#### MATERIAL FOR THIS TASK
(** The response of an invocation reaches the Runtime API and App & API Protection. *)
Lemma runtime_requests_forwarded_witness :
  fst (ProxyServer.serve Sample.config ProxySample.aws_config true (fun _ => ProxySample.answer) response) =
    inl (200, build_forward_response ProxySample.invocation) /\
  exists suffix version, suffix ∈ ["response"; "error"]%string /\
    Servers.match_path ("/{api_version}/runtime/invocation/{request_id}/" +:+ suffix)
      (ProxyServer.rr_path response) = Some [version; "a"%string].
Proof.
  destruct (ProxyServer.runtime_requests_forwarded Sample.config ProxySample.aws_config true
    (fun _ => ProxySample.answer) response) as [Hf Hr].
  split; [rewrite Hf; reflexivity|].
  destruct (Hr "a"%string) as (suffix & version & Hs & _ & Hm); [vm_compute; left|].
  exists suffix, version. split; [exact Hs|exact Hm].
Defined.
End ProxyServerWitness.

Section OtlpServerWitness.
#[local] Existing Instances Sample.externals OtlpSample.otlp_externals TraceSample.ops ServerSample.http_ops.
Import ServerSample.

(** Every body is one resource, and the headers tell nothing of the tracer. *)
#[local] Instance one_resource : OtlpDecoders :=
  {| value_from_slice := fun _ => None; request_from_value := fun _ => None;
     request_decode := fun _ => Some [{| Otel.resource := Some OtlpSample.resource_of; Otel.scope_spans := [] |}] |}.
#[local] Instance no_tags : TraceDecoders :=
  {| header_tags_of := fun _ => default_tags; get_traces_from_request_body := fun _ => None;
     get_v05_traces_from_request_body := fun _ => None |}.

Definition spans : Incoming :=
  {| in_method := POST; in_path := "/v1/traces"; in_now := 0; in_nanos := 5;
     in_request := {| req_headers := {[ "content-type"%string := "application/x-protobuf"%string ]};
                      req_body := Some profile |} |}.

Lemma otlp_protocols_agree_witness :
  exists response,
    OtlpServer.serve (fun _ => Some []) (fun _ _ => Some []) Sample.config TraceSample.provider
      TraceSample.pipeline spans = Done (response, TraceSample.pipeline) /\
    (OtlpServer.rs_status response = 200 <-> false = true).
Proof.
  exact (OtlpServer.otlp_protocols_agree (fun _ => Some []) (fun _ _ => Some []) Sample.config
    TraceSample.provider TraceSample.pipeline spans profile
    [{| Otel.resource := Some OtlpSample.resource_of; Otel.scope_spans := [] |}]
    eq_refl eq_refl eq_refl ltac:(vm_compute; discriminate) eq_refl eq_refl eq_refl ltac:(discriminate)).
Defined.
End OtlpServerWitness.
(** [drain_and_flush]: waiting for the lock; holding it, before the request of the barrier is
    in its channel; waiting for the acknowledgement of the request with that number; in the
    flush; and its result. A flush has drained the aggregator at least once before it is over;
    what it drained is on its way. *)
Inductive Phase :=
| Waiting
| Locked
| AtBarrier (ticket : nat)
| Flushing (ticket : option nat) (drained : bool) (batch : list T)
| Finished (lost : bool) (ticket : option nat)
| Aborted.

(** The machine follows the payloads of one of the two forwarders, the one of the traces or the
    one of the stats: it is a [Forwarder.t]. The aggregator holds what reached it and was not drained.
    [acks] is how many payloads had been accepted at each acknowledgement, [polling] the
    tasks whose poll had begun when the token was cancelled and is not over. *)
Record t := {
  tasks : gmap nat (Kind * Phase);
  lock : option nat;
  cancelled : bool;
  polling : gset nat;
  forwarder : Forwarder.t T;
  acks : list nat;
  drained : nat;
  delivered : list T;
  lost : list T;
}.

Definition init : t :=
  {| tasks := ∅; lock := None; cancelled := false; polling := ∅; forwarder := Forwarder.init; acks := [];
     drained := 0; delivered := []; lost := [] |}.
########
WHAT IS NEEDED: The answer should be the exact lines running from the line containing "[acks] is how" to the last line of the entries, with nothing else.

WRITTEN REPLY:
    [acks] is how many payloads had been accepted at each acknowledgement, [polling] the
    tasks whose poll had begun when the token was cancelled and is not over. *)
Record t := {
  tasks : gmap nat (Kind * Phase);
  lock : option nat;
  cancelled : bool;
  polling : gset nat;
  forwarder : Forwarder.t T;
  acks : list nat;
  drained : nat;
  delivered : list T;
  lost : list T;
}.

Definition init : t :=
  {| tasks := ∅; lock := None; cancelled := false; polling := ∅; forwarder := Forwarder.init; acks := [];
     drained := 0; delivered := []; lost := [] |}.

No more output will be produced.